The use of the word “disturbances,” part of the lexicon of the police and military, is significant, carrying with it the implication that the protests were illegitimate. The police repression, Sharpton implied, was a necessary response to violence by the protesters.

He made no mention of the connection between domestic repression and the waging of aggressive wars abroad, ignoring the fact, noted by many Ferguson workers and youth who spoke to the World Socialist Web Site, that even as the National Guard was being deployed to Ferguson, Obama was once again ramping up the US military’s involvement in Iraq.

Sharpton’s support for the police crackdown reflects what he is: an agent of the state and representative of a section of the corporate establishment and upper-middle class that has amassed great wealth even as the great majority of the population, including African-American workers and youth, has seen its living standards plummet. This privileged and corrupt social layer has long promoted identity politics to conceal the basic class divide in society and sow divisions within the working class.

In particular, Sharpton spoke as a representative of the Obama administration.
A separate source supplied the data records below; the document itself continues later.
(** * The capacity-ledger engine of the generation dashboard

    A shallow embedding of the two variants of the Rated Capacity tab:

    - [RatedCapacityTsx]: [src/src/RatedCapacity.tsx], the snapshot store with
      storage restore, CSV ingestion of the current capacity and clamped PLF;
    - [HistoricalTab]: the second variant of the tab (the unnamed source
      file), with the CSV parser, the month normaliser and the historical
      ledger.

    JavaScript numbers are IEEE-754 binary64 values and are modelled by Rocq's
    primitive floats, which are the same type.  Strings are modelled by
    [string]; a character stands for one code unit below 256.  Integers that
    the code obtains from at most four decimal digits and only increments or
    decrements (months and years) are modelled in [Z]; the count of a loop
    is a binary64 number.  A conversion that can throw is a computation,
    whose name ends in [Call]; beside it stands the number that it gives
    when it returns. *)

From Stdlib Require Import ZArith Floats Uint63 String Ascii List Lia DecimalString.
From Stdlib Require Import Sorting.Sorted Sorting.Permutation.
From stdpp Require Import gmap strings list.

Local Open Scope Z_scope.
#[local] Set Warnings "-register-all,-inexact-float".

(** ** The platform: strings *)

Module JS.

(** White space and line terminators of ECMAScript, among the code units
    below 256: TAB, LF, VT, FF, CR, SP and NBSP. *)
Definition isWhite (c : ascii) : bool :=
  match c with
  | "009" | "010" | "011" | "012" | "013" | " " | "160" => true
  | _ => false
  end%char.

Definition isDigit (c : ascii) : bool :=
  match c with
  | "0" | "1" | "2" | "3" | "4" | "5" | "6" | "7" | "8" | "9" => true
  | _ => false
  end%char.

Definition digitVal (c : ascii) : Z :=
  Z.of_N (N_of_ascii c) - 48.

Definition isEmpty (s : string) : bool :=
  match s with EmptyString => true | _ => false end.

(** [String.prototype.trimStart], [trimEnd] and [trim]. *)
Fixpoint trimStart (s : string) : string :=
  match s with
  | String c r => if isWhite c then trimStart r else s
  | EmptyString => EmptyString
  end.

Fixpoint trimEnd (s : string) : string :=
  match s with
  | String c r =>
      let r' := trimEnd r in
      if isWhite c && isEmpty r' then EmptyString else String c r'
  | EmptyString => EmptyString
  end.

Definition trim (s : string) : string := trimEnd (trimStart s).

(** [String.prototype.toLowerCase] on one code unit below 256: the letters
    A to Z, and the capital letters from 192 to 222 (215, the multiplication
    sign, is no letter). *)
Definition lowerChar (c : ascii) : ascii :=
  let n := N_of_ascii c in
  if ((65 <=? n) && (n <=? 90))%N then ascii_of_N (n + 32)
  else if ((192 <=? n) && (n <=? 222) && negb (n =? 215))%N
  then ascii_of_N (n + 32)
  else c.

Fixpoint toLowerCase (s : string) : string :=
  match s with
  | String c r => String (lowerChar c) (toLowerCase r)
  | EmptyString => EmptyString
  end.

(** Puts a character in front of the first piece of a split. *)
Definition consHead (c : ascii) (l : list string) : list string :=
  match l with
  | h :: t => String c h :: t
  | [] => [String c EmptyString]
  end.

(** [s.split(/\r?\n/)]: a line ends at LF, or at CR immediately followed by
    LF; a lone CR is an ordinary character. *)
Fixpoint splitLines (s : string) : list string :=
  match s with
  | EmptyString => [EmptyString]
  | String c r =>
      if Ascii.eqb c "010" then EmptyString :: splitLines r
      else
        match r with
        | String c' r' =>
            if Ascii.eqb c "013" && Ascii.eqb c' "010"
            then EmptyString :: splitLines r'
            else consHead c (splitLines r)
        | EmptyString => consHead c (splitLines r)
        end
  end.

(** [s.split(sep)] for a one-character separator. *)
Fixpoint splitOn (sep : ascii) (s : string) : list string :=
  match s with
  | EmptyString => [EmptyString]
  | String c r =>
      if Ascii.eqb c sep then EmptyString :: splitOn sep r
      else consHead c (splitOn sep r)
  end.

(** [.filter(Boolean)] on an array of strings keeps the non-empty ones. *)
Definition filterBoolean (l : list string) : list string :=
  List.filter (fun s => negb (isEmpty s)) l.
He has developed the closest ties with administration officials, coordinating his actions and remarks with the White House. This is an administration that has intensified the assault on the working class and overseen an enormous growth of social inequality, while increasing the militarization of the police.

The financial aristocracy reacts to any expression of social opposition with repression. In the 1960s, the ruling class responded to urban uprisings with violence, but that was followed by pledges to address inequality and poverty and the implementation of limited social reforms. Today, the ruling class has nothing to offer but more repression.

The events in Ferguson are an expression of the explosive character of social relations in the United States. The financial aristocracy is petrified over the revolutionary implications of the open emergence of class conflict. Hence the resort to violence on the one hand and reliance, on the other, on Sharpton and other so-called “civil rights” leaders to complement state terror with diversions and lies.